In September 2020, NVIDIA announced its Ampere-based GeForce RTX 30 series graphics cards, which offer twice the performance and power efficiency of its previous Turing-based products. For gamers, these graphics cards bring the super-realistic lighting of ray tracing, plus other enhancements, to popular titles like Fortnite and Cyberpunk 2077.

NVIDIA A100 GPU

Image source: NVIDIA.

At the high end, the RTX 3090 is the best-performing graphics card on the market, beating AMD's (AMD -1.81%) recently released RX 6900 XT. On the low end, NVIDIA's RTX 3060 Ti is both faster and cheaper than NVIDIA's fastest graphics card from the previous generation. It nearly matches the performance of AMD's low-end product, the RX 6800, but has a price tag of just $399 compared to AMD's $579.

Management has already reported strong demand for the new graphics cards, indicating that many retailers sold out instantly. This helped boost NVIDIA's gaming revenue by 37% in the third quarter of fiscal 2021. But NVIDIA has over 200 million gamers on its computing platform, and the company owns 80% of the PC discrete GPU market; that dominant position, paired with the growth of the gaming industry in general, should power strong sales for many quarters to come.

A new edge computing platform

In May 2019, NVIDIA announced the EGX edge AI platform, which includes hardware and software to support AI at the network edge (the portion of a network close to where data is generated). Recently, NVIDIA expanded the EGX platform to include the EGX converged accelerator, a product that combines its Ampere GPUs with Mellanox's BlueField-2 DPUs

NVIDIA's GPUs (graphics processing units) are good at processing lots of data very quickly, which makes them ideal for computationally intense tasks, such as data analytics or artificial intelligence. But NVIDIA's latest Ampere architecture takes GPU performance to another level, offering up to 20 times faster AI performance than the previous Volta architecture. In addition, Mellanox's BlueField-2 DPUs (data processing units) combine the capabilities of network adapters (which connect servers to a network) with data processing power equivalent to 125 CPUs. This means DPUs can offload work that would normally be done on server CPUs, allowing those CPUs to focus on running applications, which makes edge data centers faster, more efficient, and more secure.

Tying all of this together, servers with NVIDIA's EGX converged accelerators allow enterprises to bring secure, real-time AI to the edge, which will help support the growing number of Internet of Things devices and sensors across a range of industries, from robotics and retail to healthcare and smart cities.

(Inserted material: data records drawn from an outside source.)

(** * A verification development for the RAG ingestion pipeline

    The pipeline has four parts, each embedded below from its source file:

    - [Embedder]  : [app/embedding.py]       (batching, retry with backoff)
    - [Collector] : [app/data_ingestion.py]  (fetching, chunk records)
    - [Indexer]   : [app/indexing.py]        (upload, index convergence)
    - [Retrieval] : [app/agent.py]           ([VectorSearchTool.execute])

    Python code that raises is modelled in a state-and-exception monad;
    the external services (embedding model, HTTP, object storage, the ANN
    service) are oracles or explicit states threaded through the code. *)

From Stdlib Require Import QArith Ascii String.
From stdpp Require Import base option list strings gmap pretty.

(** ** Python exceptions and the state-and-exception monad *)

Module Py.

(** The exception classes the code names or raises.  A class stands for
    itself and its subclasses: [RequestException] is
    [requests.exceptions.RequestException] with [ConnectionError],
    [Timeout], [InvalidURL] and so on.  Every class below derives from
    Python's [Exception]. *)
Inductive exn_class :=
| RequestException
| IndexError
| KeyError
| StopIteration
| ValueError
| FileNotFoundError
| Exception
| OtherError (name : string).

Record exn := Exn { exn_cls : exn_class; exn_msg : string }.

(** [isinstance(e, requests.exceptions.RequestException)] *)
Definition is_RequestException (e : exn) : bool :=
  match exn_cls e with RequestException => true | _ => false end.

(** [isinstance(e, Exception)] *)
Definition is_Exception (e : exn) : bool := true.

(** A computation over a state [S] that returns an [A] or raises. *)
Definition M (S A : Type) : Type := S → (exn + A) * S.

Definition ret {S A} (a : A) : M S A := λ s, (inr a, s).

Definition bind {S A B} (m : M S A) (k : A → M S B) : M S B :=
  λ s, match m s with
       | (inr a, s') => k a s'
       | (inl e, s') => (inl e, s')
       end.

Definition raise {S A} (e : exn) : M S A := λ s, (inl e, s).

(** [try: m  except <classes accepted by catches> as e: h e] *)
Definition try_except {S A} (m : M S A) (catches : exn → bool)
    (h : exn → M S A) : M S A :=
  λ s, match m s with
       | (inr a, s') => (inr a, s')
       | (inl e, s') => if catches e then h e s' else (inl e, s')
       end.

Definition get {S} : M S S := λ s, (inr s, s).
Definition modify {S} (f : S → S) : M S unit := λ s, (inr tt, f s).

#[global] Instance M_ret {S} : MRet (M S) := λ A, ret.
#[global] Instance M_bind {S} : MBind (M S) := λ A B k m, bind m k.

(** [for x in l: body x] *)
Fixpoint for_each {S A} (l : list A) (body : A → M S unit) : M S unit :=
  match l with
  | [] => ret tt
  | x :: l' => bind (body x) (λ _, for_each l' body)
  end.

(** [[f x for x in l]] where [f] may raise *)
Fixpoint comprehension {S A B} (f : A → M S B) (l : list A) : M S (list B) :=
  match l with
  | [] => ret []
  | x :: l' => bind (f x) (λ y, bind (comprehension f l') (λ ys, ret (y :: ys)))
  end.

Definition result {S A} (r : (exn + A) * S) : exn + A := r.1.
Definition final {S A} (r : (exn + A) * S) : S := r.2.

Definition returns {A} (r : exn + A) : bool :=
  match r with inr _ => true | inl _ => false end.

End Py.

Import Py.

(** ** JSON values, and records as JSON objects *)

#[warnings="-register-all"]
Inductive json :=
| JString (s : string)
| JNumber (q : Q)
| JArray (l : list json).

(** A record of the line-delimited files is a Python [dict] with string
    keys. *)
Abbreviation item := (gmap string json).

(** An embedding vector, the [.values] of a service result. *)
Abbreviation vector := (list Q).

Definition json_of_vector (v : vector) : json := JArray (JNumber <$> v).

(** ** The Embedder, [app/embedding.py] *)

Module Embedder.

(** What the Embedder does to the outside world, in order.  Its console
    output is left out. *)
Inductive event :=
| GetEmbeddings (texts : list json)   (* model.get_embeddings(texts) *)
| Sleep (delay : Z)                   (* time.sleep(delay) *)
| WriteLine (it : item).              (* outfile.write(json.dumps(item) + '\n') *)

Definition is_call (e : event) : bool :=
  match e with GetEmbeddings _ => true | _ => false end.

(** Number of requests sent to the embedding service so far. *)
Definition attempts (t : list event) : nat := length (filter is_call t).

(** The lines of [EMBEDDED_DATA_FILE], which is opened with mode ['w']. *)
Definition outfile (t : list event) : list item :=
  omap (λ e, match e with WriteLine it => Some it | _ => None end) t.

(** The delays slept, in order. *)
Definition sleeps (t : list event) : list Z :=
  omap (λ e, match e with Sleep d => Some d | _ => None end) t.

(** The requests sent to the service, in order. *)
Definition requests (t : list event) : list (list json) :=
  omap (λ e, match e with GetEmbeddings x => Some x | _ => None end) t.

Definition emit (e : event) : M (list event) unit := modify (λ t, t ++ [e]).

Section WithService.

(** The embedding service: what the [n]-th request (counted from 0 over
    the whole run) answers when sent [texts]. *)
Variable embedding_service : nat → list json → exn + list vector.

(** [EMBEDDING_BATCH_SIZE = int(os.environ.get(..., 5))] *)
Variable EMBEDDING_BATCH_SIZE : Z.

Definition get_embeddings (texts : list json) : M (list event) (list vector) :=
  λ t, (embedding_service (attempts t) texts, t ++ [GetEmbeddings texts]).

(** The body of [for _ in range(n)] with the current [delay]. *)
Fixpoint retry_loop (n : nat) (delay : Z) (texts : list json)
    : M (list event) (list vector) :=
  match n with
  | O => raise (Exn Exception "Failed to get embeddings after multiple retries.")
  | S n' =>
      try_except (get_embeddings texts) is_Exception
        (λ _, emit (Sleep delay) ;; retry_loop n' (delay * 2) texts)
  end.

Definition get_embeddings_with_retry (texts : list json)
    : M (list event) (list vector) :=
  retry_loop 5 1 texts.

(** [item["text"]] *)
Definition item_text (it : item) : M (list event) json :=
  match it !! "text" with
  | Some x => ret x
  | None => raise (Exn KeyError "'text'")
  end.

(** [for j, item in enumerate(batch): item["embedding"] = embeddings[j].values; write] *)
Fixpoint write_items (embeddings : list vector) (j : nat) (batch : list item)
    : M (list event) unit :=
  match batch with
  | [] => ret tt
  | it :: rest =>
      match embeddings !! j with
      | None => raise (Exn IndexError "list index out of range")
      | Some v =>
          emit (WriteLine (<["embedding" := json_of_vector v]> it)) ;;
          write_items embeddings (S j) rest
      end
  end.

(** The block run on a full batch and on the last batch. *)
Definition process_batch (batch : list item) : M (list event) unit :=
  texts ← comprehension item_text batch;
  try_except
    (embeddings ← get_embeddings_with_retry texts;
     write_items embeddings 0 batch)
    is_Exception
    (λ _, ret tt).

(** [for line in infile], with the loop variable [batch]; returns the
    batch left over when the file ends. *)
Fixpoint read_lines (infile : list item) (batch : list item)
    : M (list event) (list item) :=
  match infile with
  | [] => ret batch
  | it :: rest =>
      let batch := batch ++ [it] in
      if bool_decide (EMBEDDING_BATCH_SIZE ≤ Z.of_nat (length batch))%Z
      then process_batch batch ;; read_lines rest []
      else read_lines rest batch
  end.

Definition generate_embeddings (infile : list item) : M (list event) unit :=
  batch ← read_lines infile [];
  match batch with
  | [] => ret tt
  | _ => process_batch batch
  end.

(** *** Vocabulary of the Embedder's properties *)

(** The texts [process_batch] sends for a batch, when every record has one. *)
Definition texts_of (batch : list item) : option (list json) :=
  mapM (λ it : item, it !! "text") batch.

(** The embedding service fails the five requests that follow trace [t]
    when asked for [texts]. *)
Definition exhausted (t : list event) (texts : list json) : Prop :=
  ∀ k, k < 5 → returns (embedding_service (attempts t + k) texts) = false.

(** [vs] is what the service answered for [batch], or is empty when the
    batch was skipped. *)
Definition answer_of (batch : list item) (vs : list vector) : Prop :=
  vs = [] ∨ ∃ n texts, texts_of batch = Some texts
                       ∧ embedding_service n texts = inr vs.

(** What a permanently failing call adds to the trace. *)
Definition failed_call (texts : list json) : list event :=
  [GetEmbeddings texts; Sleep 1; GetEmbeddings texts; Sleep 2;
   GetEmbeddings texts; Sleep 4; GetEmbeddings texts; Sleep 8;
   GetEmbeddings texts; Sleep 16].

End WithService.

(** A record with the vector [v] stored under ["embedding"]. *)
Definition with_embedding (it : item) (v : vector) : item :=
  <["embedding" := json_of_vector v]> it.

(** A batch is processed as soon as it holds at least [EMBEDDING_BATCH_SIZE]
    records, which is after its first record when the size is below 1. *)
Definition effective_batch_size (B : Z) : nat := Z.to_nat (Z.max 1 B).

(** [ceil(n / b)] *)
Definition ceil_div (n b : nat) : nat := (n + b - 1) / b.

(** The records of [l] cut into consecutive batches of [b] records, in
    order, the last one shorter when [b] does not divide the length. *)
Fixpoint batches_from (fuel b : nat) (l : list item) : list (list item) :=
  match fuel with
  | O => []
  | S fuel' =>
      match l with
      | [] => []
      | _ => take b l :: batches_from fuel' b (drop b l)
      end
  end.

Definition consecutive_batches (b : nat) (l : list item) : list (list item) :=
  batches_from (length l) b l.

End Embedder.

(** ** Strings as Python uses them *)

Module Str.

(** ["\n"] *)
Definition nl : string := String (Ascii.ascii_of_nat 10) EmptyString.

(** [needle in hay] *)
Fixpoint contains (needle hay : string) : bool :=
  String.prefix needle hay ||
  match hay with
  | EmptyString => false
  | String _ hay' => contains needle hay'
  end.

(** [sep.join(l)] *)
Definition join (sep : string) (l : list string) : string := String.concat sep l.

(** [s.split(c1 + c2)] for a separator of two characters; [cur] is the
    piece being read. *)
Fixpoint split2 (c1 c2 : ascii) (s cur : string) : list string :=
  match s with
  | EmptyString => [cur]
  | String a s' =>
      match s' with
      | String b s'' =>
          if Ascii.eqb a c1 && Ascii.eqb b c2
          then cur :: split2 c1 c2 s'' EmptyString
          else split2 c1 c2 s' (cur +:+ String a EmptyString)
      | EmptyString => [cur +:+ String a EmptyString]
      end
  end.
(** X12.  A call of [third_octave_filter_process] that returns has
    changed nothing of the configuration: the buffer, the bypass flag, the
    sample rate, the filter order, [initialized], the channel mode, the
    calibration constant, [alpha], the integration time and the threshold
    are as before, and so are the coefficients, the number of sections and
    the centre frequency of every band.  Only delay lines, temporal sums,
    levels and [samplesCount] can differ. *)
Theorem process_keeps_configuration (st st' : third_octave_filter double float)
    (data data' : list float) (buffer_size : Z) :
  third_octave_filter_process (Some st) data buffer_size = Done (Some st', data') ->
  data' = data
  /\ bypass st' = bypass st
  /\ sample_rate st' = sample_rate st
  /\ filter_order st' = filter_order st
  /\ initialized st' = initialized st
  /\ channelType st' = channelType st
  /\ mic_constant st' = mic_constant st
  /\ alpha st' = alpha st
  /\ integrationTime st' = integrationTime st
  /\ maxNumberOfSamples st' = maxNumberOfSamples st
  /\ same_tuning (bands st) (bands st').
Proof.
  intros H.
  assert (same_tuning (bands st) (bands st')) as Ht.
  { apply process_Done in H as [log H].
    apply process_logged_Done in H as (st1 & [= <-] & _ & [(_ & -> & _)|[_ H]]);
      [apply same_tuning_refl|].
    unfold process_channels in H. cbn [fst] in H.
    destruct (channelType st =? LEFT_CHANNEL).
    { exact (run_tuning _ (mono_sample_tuning data) _ _ _ H). }
    destruct (channelType st =? RIGHT_CHANNEL).
    { exact (run_tuning _ (mono_sample_tuning data) _ _ _ H). }
    destruct (channelType st =? STEREO_CHANNEL).
    { exact (run_tuning _ (stereo_sample_tuning data) _ _ _ H). }
    injection H as <- _. apply same_tuning_refl. }
  apply process_stepped in H as [(bs & ts & vl & sl & c & -> & _) ->].
  repeat apply conj; try reflexivity. exact Ht.
Qed.
(** C6: the outer and inner directions the policy resolves are the
    backend's default for the policy's execution space when the pattern
    says [Default], and the pattern's own direction otherwise. *)
Theorem resolved_directions (traits : PolicyTraits) :
  (Rank.outer_direction (iteration_pattern traits) = Default ->
     MDRangePolicy.outer_direction traits =
       Iterate_to_int (default_outer_direction (execution_space traits)))
  /\ (Rank.outer_direction (iteration_pattern traits) <> Default ->
      MDRangePolicy.outer_direction traits =
        Iterate_to_int (Rank.outer_direction (iteration_pattern traits)))
  /\ (Rank.inner_direction (iteration_pattern traits) = Default ->
      MDRangePolicy.inner_direction traits =
        Iterate_to_int (default_inner_direction (execution_space traits)))
  /\ (Rank.inner_direction (iteration_pattern traits) <> Default ->
      MDRangePolicy.inner_direction traits =
        Iterate_to_int (Rank.inner_direction (iteration_pattern traits)))
  /\ MDRangePolicy.outer_direction traits =
       Iterate_to_int
         (resolved_direction (Rank.outer_direction (iteration_pattern traits))
            (default_outer_direction (execution_space traits)))
  /\ MDRangePolicy.inner_direction traits =
       Iterate_to_int
         (resolved_direction (Rank.inner_direction (iteration_pattern traits))
            (default_inner_direction (execution_space traits))).
Proof.
  unfold MDRangePolicy.outer_direction, MDRangePolicy.inner_direction.
  destruct (Rank.outer_direction (iteration_pattern traits)),
           (Rank.inner_direction (iteration_pattern traits));
    simpl; split_and!; intros; congruence.
Qed.

(** C7: instantiating [Rank<N, ...>] trips a [static_assert] for [N = 0],
    [N = 1] and every [N >= 7]; for [N] from 2 to 6 it is accepted, with
    [rank = N] and the two directions as given. *)
Theorem Rank_static_assert (N : N) (OuterDir InnerDir : Iterate) :
  ((N = 0 \/ N = 1 \/ 7 <= N)%N ->
     exists msg, Rank.instantiate N OuterDir InnerDir = inl msg)
  /\ ((2 <= N /\ N <= 6)%N ->
      Rank.instantiate N OuterDir InnerDir =
        inr {| Rank.rank := Z.of_N N;
               Rank.outer_direction := OuterDir;
               Rank.inner_direction := InnerDir |}).
Proof.
  unfold Rank.instantiate.
  destruct (N.eqb_spec N 0) as [H0|H0], (N.eqb_spec N 1) as [H1|H1],
           (N.ltb_spec N 7) as [H7|H7]; simpl; split; intros H;
    try lia; try done; eauto.
Qed.

(** C8: the label-first overloads of [md_parallel_for] and
    [md_parallel_reduce] make the very call the label-last overloads
    make: on the host, [Kokkos::parallel_for] / [Kokkos::parallel_reduce]
    over [0, m_num_tiles) with chunk size 1 and the adapter built from the
    same geometry and functor.  The label reaches the call as its label
    only: two labels give the same work range, adapter and accumulator. *)
Theorem label_first_same_as_label_last (Functor ValueType : Type)
    (build : Build) (traits : PolicyTraits) (range : MDRangePolicy.t)
    (f : Functor) (v : ValueType) (str : string) :
  md_parallel_for_str_first (ValueType := ValueType) build traits str range f
  = md_parallel_for build traits range f str
  /\ md_parallel_reduce_str_first str range f v = md_parallel_reduce range f v str
  /\ (enable_if_host build traits = true ->
      md_parallel_for (ValueType := ValueType) build traits range f str =
        Some (Kokkos_parallel_for
                {| work_begin := 0;
                   work_end := MDRangePolicy.m_num_tiles range;
                   chunk_size := Some 1 |}
                {| g_range := range; g_f := f; g_v := None |} str))
  /\ md_parallel_reduce range f v str =
       Kokkos_parallel_reduce str
         {| work_begin := 0;
            work_end := MDRangePolicy.m_num_tiles range;
            chunk_size := Some 1 |}
         {| g_range := range; g_f := f; g_v := Some v |} v
  /\ (forall str',
        option_map work_of
          (md_parallel_for (ValueType := ValueType) build traits range f str')
        = option_map work_of (md_parallel_for build traits range f str)
        /\ option_map work_of
             (md_parallel_for_str_first (ValueType := ValueType) build traits str' range f)
           = option_map work_of (md_parallel_for build traits range f str)
        /\ work_of (md_parallel_reduce range f v str')
           = work_of (md_parallel_reduce range f v str)
        /\ work_of (md_parallel_reduce_str_first str' range f v)
           = work_of (md_parallel_reduce range f v str)).
Proof.
  unfold md_parallel_for_str_first, md_parallel_for.
  split_and!; try done.
  - by intros ->.
  - intros str'. split_and!; try done;
      destruct (enable_if_host build traits); [done| |done|];
      by destruct (__CUDACC__ build && KOKKOS_HAVE_CUDA build
                   && enable_if_cuda build traits).
Qed.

NVIDIA is already seeing adoption of its EGX edge AI platform by some of the largest tech companies in the world, including major server manufacturers like Dell, Inspur, and Lenovo, as well as software providers, like Red Hat and VMware. This should help NVIDIA capture a sizable portion of the edge AI market, an opportunity that management believes will reach $15 billion by 2024.

A final word

Investors should pay attention to NVIDIA's revenue growth in its gaming and data center segments to see whether these products move the needle. NVIDIA's stock enjoys a relatively pricey valuation, trading at 22 times sales compared to 13 times sales for AMD. (In fairness, NVIDIA's larger profits mean it trades at a lower price-to-earnings ratio than AMD -- a still-high 85 times earnings to AMD's 124.) As a result, any failure to deliver strong results could cause volatility in NVIDIA's share price.

However, NVIDIA's brand name has become synonymous with cutting-edge, high-performance computing. That advantage, combined with the company's strong leadership and innovative culture, has helped NVIDIA achieve strong top- and bottom-line growth in years past. NVIDIA's revenue is up 204% and earnings are up 537% over the last five years. Thanks to these new Ampere-based products, that powerful growth should continue into the future.